Over the next 10 days, Katta told Ars, he signed a lease for the new office space and spoke on the phone with two Comcast representatives. Each confirmed that SmartCar would be able to get Internet service.
The Comcast reps, according to Katta, offered him a specific deal—$189.90 a month for TV and Internet, with speeds of 100Mbps downstream and 20Mbps upstream. On April 20, Katta signed a two-year “Business Service Order Agreement” to get this exact package at that price. (Katta provided Ars a copy of the order, other documents, and e-mails between himself and Comcast.)

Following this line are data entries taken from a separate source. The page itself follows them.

(* ===== verification/Crypto.v ===== *)
(** * Hashes, Merkle trees, standard scripts and signatures

    Models [src/internal/crypto/hash.go], [merkle.go], [keys.go] and [signature.go].

    RIPEMD-160 ([golang.org/x/crypto]) and secp256k1 ECDSA ([decred/dcrd]) are code
    outside the repository: they are the operations of the class [ECOps], and what the
    program relies on are the laws of [ECLaws]. *)
From S2P Require Import Prelude Types Sha256.
From Equations Require Import Equations.
Set Equations Transparent.

(** ** Hashes ([hash.go]) *)

Definition DoubleSHA256 (data : list byte) : Hash := sha256_Sum256 (sha256_Sum256 data).
Definition HashBlockHeader (h : BlockHeader) : Hash := DoubleSHA256 (hdr_SerializeToBytes h).
Definition HashTransaction (tx : Transaction) : Hash := DoubleSHA256 (tx_SerializeToBytes tx).

Lemma wf_DoubleSHA256 d : wf_hash (DoubleSHA256 d).
Proof. apply length_sha256. Qed.
#[global] Opaque DoubleSHA256.

(** ** Merkle trees ([merkle.go]) *)

Module Merkle.

(** [if len(level)%2 != 0 { level = append(level, level[len(level)-1]) }] *)
Definition pad (level : list Hash) : list Hash :=
  if Nat.odd (length level) then level ++ [List.last level ZeroHash] else level.

(** [for i := 0; i < len(level); i += 2 { next[i/2] = DoubleSHA256(...) }] *)
Fixpoint combine_pairs (level : list Hash) : list Hash :=
  match level with
  | a :: b :: rest => DoubleSHA256 (a ++ b) :: combine_pairs rest
  | _ => []
  end.

Definition next (level : list Hash) : list Hash := combine_pairs (pad level).

Lemma length_pad l : length (pad l) = if Nat.odd (length l) then S (length l) else length l.
Proof. unfold pad. destruct (Nat.odd _); [rewrite length_app; simpl; lia|done]. Qed.

Lemma even_pad l : Nat.even (length (pad l)) = true.
Proof.
  rewrite length_pad. destruct (Nat.odd (length l)) eqn:E.
  - rewrite Nat.even_succ. done.
  - rewrite <- Nat.negb_odd, E. done.
Qed.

Meanwhile, SmartCar moved into the new office space. On April 22, Katta says he called Comcast and was told that the company needed to do a site survey to determine whether it could actually provide cable Internet. According to Katta, this was the first time he was told that service might not actually be available at the address.
The Comcast website’s plain statement that service is available at a particular address doesn’t actually mean service is available—that can only be determined after a survey, a Comcast spokesperson told Ars. Further, the “Business Service Order Agreement” isn’t a contract. Rather, it’s just an order that Comcast may or may not be able to fulfill after doing a site survey. If any Comcast representatives told Katta that service was definitely available at his address (as Katta maintains), they made a mistake, Comcast told Ars.
The answer came back via e-mail on April 24: “The pre-wire survey shows that your location is just outside of our Comcast service zone,” a Comcast salesperson told Katta. “It just is not a financial feasibility to run the coax cable close enough to bring you service. We have a model and this would not meet the Comcast ‘payback’ model. Comcast doesn’t have any future plans to do a build out there. I understand that this is not good news and I sincerely want to thank you for your interest.”